(DIRECTIONS):
Look for the word "Lemma" in the entries below, then copy every line that has it.

** Opening EXERCISE DATA block **

Lemma send_ipv4_packet2_spec i irq st st1 ip protocol mac e h p t rest plen hdr :
  nic_holds st st1 (e ++ h ++ p ++ t ++ rest) -> zlen e = 14 -> zlen h = 20 ->
  zlen p = plen -> zlen t = 4 -> plen + 38 < 0x1000 -> arp_known st ip mac ->
  ipv4_header (ip_address st) ip protocol plen = Ok hdr ->
  exists st2, send_ipv4_packet2 (i :: irq) ip protocol plen st1 = Ok st2 /\
    sent_frame (ethernet_frame mac (mac_address st) 0x0800 (words_bytes hdr ++ p)) st st2.
Proof.
  intros Hh He Hhz Hp Ht Hmax Hk Hhdr. unfold send_ipv4_packet2.
  assert (Hip : ip_address st1 = ip_address st) by (by destruct Hh as [<-]).
  rewrite Hip, Hhdr. cbn [mbind outcome_bind].
  destruct (nic_get_buffer_again _ _ _ Hh) as (st2 & -> & Hh2). cbn [mbind outcome_bind].
  assert (Hwz : zlen (words_bytes hdr) = 20).
  { destruct (ipv4_header_ok (ip_address st) ip protocol plen) as (c & E & _).
    rewrite E in Hhdr. by injection Hhdr as <-. }
  rewrite (memcpy_at_app e h) by lia. cbn [mbind outcome_bind]. rewrite ztake_all by done.
  destruct (nic_store_ok _ _ _ (e ++ words_bytes hdr ++ p ++ t ++ rest) Hh2) as (st3 & -> & Hh3).
  { pose proof (nic_holds_size _ _ _ Hh) as Hz. rewrite !zlen_app in *. lia. }
  cbn [mbind outcome_bind await_mac].
  rewrite (get_mac_known i st3 ip mac) by (by eapply arp_known_holds).
  cbn [mbind outcome_bind]. pose proof (zlen_nonneg p). rewrite u16_small by lia.
  rewrite app_assoc in Hh3. rewrite <- (app_assoc e) in Hh3.
  rewrite (app_assoc (words_bytes hdr)) in Hh3. destruct Hk as [_ _ _ [Hm1 Hm2]].
  eapply send_ethernet_packet2_spec; try exact Hh3; try done.
  - rewrite zlen_app. lia.
  - lia.
Qed.

(** ** Sample states *)

Definition net_sample : net :=
  mkNet (mkArpEntry true [2; 0; 0; 0; 0; 9] [10; 0; 0; 9] ::
         replicate 9 (mkArpEntry false (replicate 6 0) (replicate 4 0)))
    (le32 10 0 0 1) (le32 255 255 255 0) (le32 10 0 0 2) [2; 0; 0; 0; 0; 1]
    (replicate 4 (replicate 4096 0)) 0 [] [].

Lemma net_sample_wf : net_wf net_sample.
Proof.
  split; try done.
  change (send_buffers net_sample) with (replicate 4 (replicate 4096 0)).
  apply Forall_replicate. vm_compute. reflexivity.
Qed.

Lemma ipv4_send_receive_witness :
  exists st' frame packet crc,
    send_ipv4_packet [id] (le32 10 0 0 9) 17 [1; 2; 3] 3 net_sample = Ok st' /\
    sent_frame frame net_sample st' /\
    handle_ethernet frame (zlen frame) = Ok (EthIpv4 packet (zlen packet)) /\
    handle_ipv4 packet (zlen packet) =
      Ok (IpUdp (le32 10 0 0 2) (le32 10 0 0 9) ([1; 2; 3] ++ crc) 3).
Proof.
  destruct (ipv4_send_receive net_sample id [] (le32 10 0 0 9) 17 [1; 2; 3] 3 [2; 0; 0; 0; 0; 9])
    as (st' & frame & packet & crc & H); try done; try apply net_sample_wf.
  exists st', frame, packet, crc. exact H.
Defined.

Lemma crc32_is_bitwise_witness :
  Forall (fits 8) [49; 50; 51; 52; 53; 54; 55; 56; 57] /\
  2 ^ 32 - 1 - fold_left crc_octet_bitwise [49; 50; 51; 52; 53; 54; 55; 56; 57] 0xFFFFFFFF
    = 0xCBF43926.
Proof.
  assert (Hf : Forall (fits 8) [49; 50; 51; 52; 53; 54; 55; 56; 57])
    by (repeat constructor; done).
  split; [exact Hf|]. rewrite <- (crc32_is_bitwise _ Hf). vm_compute. reflexivity.
Defined.

Lemma arp_reply_learned_witness :
  exists st', handle_arp (arp_data 2 [2; 0; 0; 0; 0; 7] (le32_bytes (le32 10 0 0 7))
                            [2; 0; 0; 0; 0; 1] [10; 0; 0; 2]) net_sample = Ok st' /\
    get_mac_from_ip id (le32 10 0 0 7) st' = Ok (st', Some [2; 0; 0; 0; 0; 7]).
Proof.
  destruct (arp_reply_learned net_sample [2; 0; 0; 0; 0; 7] (le32 10 0 0 7)
    [2; 0; 0; 0; 0; 1] [10; 0; 0; 2] id) as (st' & H1 & _ & H2); try done.
  - apply net_sample_wf.
  - vm_compute. repeat constructor; discriminate.
  - exists st'. split; [exact H1|exact H2].
Defined.

(** A packet a program sends to its own machine is not delivered: the frame
    is built in [ethernet_buffer], but what [send_ethernet_packet] passes to
    [handle_ethernet] is the current buffer of the network card. *)
Theorem loopback_delivers_wrong_buffer :
  exists st', send_ipv4_packet [id] (ip_address net_sample) 17 [1; 2; 3] 3 net_sample = Ok st' /\
    loopback st' = [(replicate 4096 0, 41)] /\ transmitted st' = [].
Proof. eexists. split_and!; vm_compute; reflexivity. Qed.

** Closing EXERCISE DATA block **

(TASK RESULT):
Lemma send_ipv4_packet2_spec i irq st st1 ip protocol mac e h p t rest plen hdr :
Lemma net_sample_wf : net_wf net_sample.
Lemma ipv4_send_receive_witness :
Lemma crc32_is_bitwise_witness :
Lemma arp_reply_learned_witness :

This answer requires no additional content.